(* ===== verification/ReconFacts.v ===== *)
(** Reconciliation, in every history with the settlement engine: the two transition
    tables are followed, an automatic match is exact, an adjustment is approved and in
    the books, and no line of a file is lost. *)
From S2P Require Import Prelude Effects Rows Exceptions DateTime Sha256 Canonical Json LedgerTypes LedgerStore HashChain LedgerService LedgerCommit ChainInvariant JournalCommit LedgerInvariant LedgerOps LedgerHistory Demo.
From S2P Require Import Fees Calendar Settlement SettlementEngine SettlementMoves SettlementTables SettlementStaging Recon SettlementDemo.
Open Scope Z_scope.

(** * The machine *)

Inductive rcall : Type :=
| Ingest (batch_id : option string) (lines : list NormalizedReconLine) (now : option datetime)
| AssignTo (exception_id operator_id : string)
| RetryGaps (now : option datetime)
| Resolve (exception_id resolution_action resolved_by record_outcome : string) (adjustment_amount_minor : option Z)
    (approval_request_id notes supporting_ref : option string) (now : option datetime)
| SlaCheck (now : option datetime)
| Settling (c : scall).                        (* the settlement engine, or another user of the ledger *)

Section Machine.
Context `{HashFn} `{CheckpointSigner} `{Redactor} `{DhakaTz} `{HostTz} (E : Engine) (R : ReconEngine).

Definition discard {A} (c : reff A) : reff unit := do* _ := c in eret tt.

Definition rinvoke (clock : datetime) (c : rcall) : reff unit :=
  match c with
  | Ingest b lines now => discard (ingest R clock b lines now)
  | AssignTo x op => discard (assign R clock x op)
  | RetryGaps now => discard (retry_timing_gaps R clock now)
  | Resolve x action who outcome amount approval notes ref now => discard (resolve R clock x action who outcome amount approval notes ref now)
  | SlaCheck now => discard (sla_check R clock now)
  | Settling c => fun w => (Ok tt, mk_RWorld (rw_store w) (sact E (rw_settle w) (clock, c)) (rw_raised w))
  end.

Definition ract (w : RWorld) (a : datetime * rcall) : RWorld := (rinvoke a.1 a.2 w).2.
Definition rstart : RWorld := mk_RWorld empty_recon sstart 0.
Definition rhistory (calls : list (datetime * rcall)) : RWorld := foldl ract rstart calls.
End Machine.

(** * The store *)

Section Stores.
Implicit Types (s : ReconStore).

Lemma get_record_id k s r : get_record k s = Some r -> rr_record_id r = k.
Proof. intros [_ Hk]%find_Some. by apply has_key_iff in Hk. Qed.
Lemma get_exception_id k s r : get_exception k s = Some r -> rx_exception_id r = k.
Proof. intros [_ Hk]%find_Some. by apply has_key_iff in Hk. Qed.

(** The columns outside the white lists. *)
Definition record_core (r : ReconciliationRecordRow) :=
  (rr_record_id r, rr_batch_id r, rr_rail r, rr_rail_transaction_id r, rr_rail_amount_minor r, rr_rail_direction r, rr_rail_effective_date r,
   rr_rail_merchant_ref r, rr_raw_line_hash r, rr_parse_failed r, rr_parse_error r, rr_ingested_at r).
Definition exception_core (x : ReconciliationExceptionRow) :=
  (rx_exception_id x, rx_record_id x, rx_reason_code x, rx_rail_amount_minor x, rx_internal_amount_minor x, rx_delta_minor x, rx_raised_at x, rx_due_by x).

Lemma record_replaces_core cs r : record_core (foldl record_replace r cs) = record_core r.
Proof. revert r. induction cs as [|c cs IH]; intros r; [done|]. cbn [foldl]. rewrite IH. by destruct c. Qed.
Lemma exception_replaces_core cs x : exception_core (foldl exception_replace x cs) = exception_core x.
Proof. revert x. induction cs as [|c cs IH]; intros x; [done|]. cbn [foldl]. rewrite IH. by destruct c. Qed.
Lemma record_replaces_id cs r : rr_record_id (foldl record_replace r cs) = rr_record_id r.
Proof. pose proof (record_replaces_core cs r) as Hc. unfold record_core in Hc. congruence. Qed.
Lemma exception_replaces_id cs x : rx_exception_id (foldl exception_replace x cs) = rx_exception_id x.
Proof. pose proof (exception_replaces_core cs x) as Hc. unfold exception_core in Hc. congruence. Qed.

Lemma update_record_Ok k cs s r s' : update_record k cs s = Ok (r, s') ->
  exists row, get_record k s = Some row /\ r = foldl record_replace row cs /\ s' = put_record r s.
Proof. unfold update_record, _checked. destruct (get_record k s) as [row|]; [|done]. intros Hu. inv_res. eauto. Qed.
Lemma update_exception_Ok k cs s r s' : update_exception k cs s = Ok (r, s') ->
  exists row, get_exception k s = Some row /\ r = foldl exception_replace row cs /\ s' = put_exception r s.
Proof. unfold update_exception, _checked. destruct (get_exception k s) as [row|]; [|done]. intros Hu. inv_res. eauto. Qed.

Lemma insert_record_Ok r s s' : insert_record r s = Ok s' ->
  get_record (rr_record_id r) s = None /\ s' = mk_ReconStore (rs_records s ++ [r]) (rs_exceptions s).
Proof. unfold insert_record. intros Hi. inv_res. bool_prop. split; [by apply eq_None_not_Some|done]. Qed.
Lemma insert_exception_Ok r s s' : insert_exception r s = Ok s' ->
  get_exception (rx_exception_id r) s = None /\ s' = mk_ReconStore (rs_records s) (rs_exceptions s ++ [r]).
Proof. unfold insert_exception. intros Hi. inv_res. bool_prop. split; [by apply eq_None_not_Some|done]. Qed.
End Stores.

(** Keyed lists: overwriting the row of a key, and a row with a new key. *)
Section Keyed.
Context {A} (key : A -> string) (step : A -> A -> Prop) (born : A -> Prop) `{!PreOrder step}.
Abbreviation at_key l := (fun k => List.find (has_key key k) l).

Lemma evolve_put r r' l : at_key l (key r') = Some r -> step r r' ->
  rows_evolve step born (at_key l) (at_key (replace_row key (key r') (fun _ => r') l)).
Proof using PreOrder0.
  intros Hg Hs k. cbn. rewrite find_put. destruct (List.find (has_key key k) l) as [x|] eqn:Hx; [|done]. cbn.
  destruct (String.eqb_spec (key r') k) as [Hk|Hk]; [|by exists x]. subst k. simplify_eq. by exists r'.
Qed.

Lemma evolve_snoc r l : at_key l (key r) = None -> born r -> rows_evolve step born (at_key l) (at_key (l ++ [r])).
Proof using PreOrder0.
  intros Hn Hb k. cbn. rewrite find_snoc. destruct (List.find (has_key key k) l) as [x|] eqn:Hx; [by exists x|].
  intros r'. destruct (has_key key k r) eqn:Hk; [by intros [= <-]|done].
Qed.

Lemma keys_snoc r l : NoDup (key <$> l) -> at_key l (key r) = None -> NoDup (key <$> (l ++ [r])).
Proof using.
  intros Hn Hf. apply NoDup_fmap_snoc; [done|]. intros y Hy Hk. eapply find_None in Hf; [|exact Hy].
  apply not_true_iff_false in Hf. by rewrite has_key_iff in Hf.
Qed.
End Keyed.

(** * Moves *)

Definition record_edge : string -> string -> Prop := edge_in RECORD_TRANSITIONS.
Definition exception_edge : string -> string -> Prop := edge_in EXCEPTION_TRANSITIONS.

(** The record names this instruction, whose direction is the line's; the line says [amount]. *)
Definition names (st : SettlementStore) (r : ReconciliationRecordRow) (row : SettlementInstructionRow) (amount : Z) : Prop :=
  row ∈ ss_instructions st /\ rr_matched_instruction_id r = Some (si_instruction_id row) /\ rr_rail_amount_minor r = Some amount /\
  (forall d, rr_rail_direction r = Some d -> si_direction row = d).

(** It pays what the line says, or the difference is on record. *)
Definition exact (st : SettlementStore) (r : ReconciliationRecordRow) : Prop :=
  rr_delta_minor r = None /\ exists row, names st r row (si_net_payout_minor row).
Definition off_by (st : SettlementStore) (r : ReconciliationRecordRow) : Prop :=
  exists row amount, names st r row amount /\ rr_delta_minor r = Some (amount - si_net_payout_minor row) /\ amount <> si_net_payout_minor row.

Definition record_sound (st : SettlementStore) (r : ReconciliationRecordRow) : Prop :=
  match rr_matched_instruction_id r with
  | None => rr_delta_minor r = None
  | Some _ => exact st r /\ rr_match_status r = "MATCHED"%string \/
              off_by st r /\ rr_match_status r ∈ ["AMOUNT_MISMATCH"; "MATCHED"; "DEAD_LETTER"]%string
  end.

(** [fin]: the records a finance resolution is about. *)
Record record_step (st : SettlementStore) (fin : string -> Prop) (r r' : ReconciliationRecordRow) : Prop := {
  rs_status : rtc record_edge (rr_match_status r) (rr_match_status r');
  rs_core : record_core r' = record_core r;
  rs_sound : record_sound st r -> record_sound st r';
  rs_exact : exact st r -> exact st r';
  rs_matched : rr_match_status r' = "MATCHED"%string -> rr_match_status r = "MATCHED"%string \/ exact st r' \/ fin (rr_record_id r')
}.

Record record_born (st : SettlementStore) (fin : string -> Prop) (r : ReconciliationRecordRow) : Prop := {
  rb_status : rtc record_edge "INGESTED" (rr_match_status r);
  rb_sound : record_sound st r;
  rb_matched : rr_match_status r = "MATCHED"%string -> exact st r \/ fin (rr_record_id r)
}.

#[export] Instance record_step_preorder st fin : PreOrder (record_step st fin).
Proof.
  split; [by intros r; split; auto|]. intros a b c [S1 C1 J1 X1 M1] [S2 C2 J2 X2 M2]. split; [by etrans|congruence|auto..].
  intros Hc. destruct (M2 Hc) as [Hb|[?|?]]; [|by auto..]. destruct (M1 Hb) as [?|[?|Hf]]; [by auto..|].
  right; right. unfold record_core in C2. by replace (rr_record_id c) with (rr_record_id b) by congruence.
Qed.

Lemma record_born_step st fin r r' : record_born st fin r -> record_step st fin r r' -> record_born st fin r'.
Proof.
  intros [S1 J1 M1] [S2 C2 J2 X2 M2]. split; [by etrans|by auto|]. intros Hm. destruct (M2 Hm) as [Hr|[?|?]]; [|by auto..].
  destruct (M1 Hr) as [?|?]; [by auto|]. right. unfold record_core in C2. by replace (rr_record_id r') with (rr_record_id r) by congruence.
Qed.

Section Facts.
Context `{HashFn} `{CheckpointSigner} `{Redactor} `{DhakaTz} `{HostTz} (E : Engine) (R : ReconEngine).

(** A resolution that moved money: the amount is positive, has an approval above the
    threshold, and the ledger holds the entry that is on record. *)
Definition adjusted (led : Store) (x : ReconciliationExceptionRow) : Prop :=
  rx_status x = "RESOLVED"%string -> forall action, rx_resolution_action x = Some action -> str_in action _LEDGER_ACTIONS = true ->
  exists amount key, rx_adjustment_amount_minor x = Some amount /\ 0 < amount /\
    (RECON_ADJUSTMENT_APPROVAL_THRESHOLD_MINOR < amount -> is_Some (rx_approval_request_id x)) /\
    resolution_key (rx_exception_id x) action = Ok key /\ recorded led (resolution_entry R (rx_exception_id x) action key amount) /\
    s_journal_by_idem led !! key = rx_journal_entry_id x.

Record exception_step (led : Store) (x x' : ReconciliationExceptionRow) : Prop := {
  xs_status : rtc exception_edge (rx_status x) (rx_status x');
  xs_core : exception_core x' = exception_core x;
  xs_adjusted : forall led', extends led led' -> adjusted led' x -> adjusted led' x'
}.
Record exception_born (led : Store) (x : ReconciliationExceptionRow) : Prop := {
  xb_status : rtc exception_edge "OPEN" (rx_status x);
  xb_adjusted : forall led', extends led led' -> adjusted led' x
}.

#[local] Instance exception_step_preorder led : PreOrder (exception_step led).
Proof. split; [by intros x|]. intros a b c [S1 C1 A1] [S2 C2 A2]. split; [by etrans|congruence|auto]. Qed.

Lemma exception_born_step led x x' : exception_born led x -> exception_step led x x' -> exception_born led x'.
Proof. intros [S1 A1] [S2 C2 A2]. split; [by etrans|auto]. Qed.
Lemma exception_step_later led led' x x' : extends led led' -> exception_step led x x' -> exception_step led' x x'.
Proof. intros He [S1 C1 A1]. split; [done..|]. intros l Hl. apply A1. by etrans. Qed.
Lemma exception_born_later led led' x : extends led led' -> exception_born led x -> exception_born led' x.
Proof. intros He [S1 A1]. split; [done|]. intros l Hl. apply A1. by etrans. Qed.

Definition runique (s : ReconStore) : Prop := NoDup (rr_record_id <$> rs_records s) /\ NoDup (rx_exception_id <$> rs_exceptions s).

Abbreviation st_of w := (sw_store (rw_settle w)).
Abbreviation led_of w := (sw_led (rw_settle w)).
Abbreviation rec_of w := (fun k => get_record k (rw_store w)).
Abbreviation exc_of w := (fun k => get_exception k (rw_store w)).

Record recon_evolves (fin : string -> Prop) (w w' : RWorld) : Prop := {
  re_unique : runique (rw_store w');
  re_settle : st_of w' = st_of w;
  re_ledger : extends (led_of w) (led_of w');
  re_records : rows_evolve (record_step (st_of w) fin) (record_born (st_of w) fin) (rec_of w) (rec_of w');
  re_exceptions : rows_evolve (exception_step (led_of w')) (exception_born (led_of w')) (exc_of w) (exc_of w')
}.

Definition all_sound (w : RWorld) : Prop := forall k r, get_record k (rw_store w) = Some r -> record_sound (st_of w) r.

Definition rmoves (fin : string -> Prop) (w w' : RWorld) : Prop := runique (rw_store w) -> all_sound w -> recon_evolves fin w w'.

━━━

• **EXERCISE INSTRUCTIONS**
Where the data above reaches the line holding "(** The record", begin printing, and stop after the line holding "rs_core : record_core r' = record_core r;". Each line must be reproduced exactly, with nothing else added.

• **OUTPUT OF THE TASK**
(** The record names this instruction, whose direction is the line's; the line says [amount]. *)
Definition names (st : SettlementStore) (r : ReconciliationRecordRow) (row : SettlementInstructionRow) (amount : Z) : Prop :=
  row ∈ ss_instructions st /\ rr_matched_instruction_id r = Some (si_instruction_id row) /\ rr_rail_amount_minor r = Some amount /\
  (forall d, rr_rail_direction r = Some d -> si_direction row = d).

(** It pays what the line says, or the difference is on record. *)
Definition exact (st : SettlementStore) (r : ReconciliationRecordRow) : Prop :=
  rr_delta_minor r = None /\ exists row, names st r row (si_net_payout_minor row).
Definition off_by (st : SettlementStore) (r : ReconciliationRecordRow) : Prop :=
  exists row amount, names st r row amount /\ rr_delta_minor r = Some (amount - si_net_payout_minor row) /\ amount <> si_net_payout_minor row.

Definition record_sound (st : SettlementStore) (r : ReconciliationRecordRow) : Prop :=
  match rr_matched_instruction_id r with
  | None => rr_delta_minor r = None
  | Some _ => exact st r /\ rr_match_status r = "MATCHED"%string \/
              off_by st r /\ rr_match_status r ∈ ["AMOUNT_MISMATCH"; "MATCHED"; "DEAD_LETTER"]%string
  end.

(** [fin]: the records a finance resolution is about. *)
Record record_step (st : SettlementStore) (fin : string -> Prop) (r r' : ReconciliationRecordRow) : Prop := {
  rs_status : rtc record_edge (rr_match_status r) (rr_match_status r');
  rs_core : record_core r' = record_core r;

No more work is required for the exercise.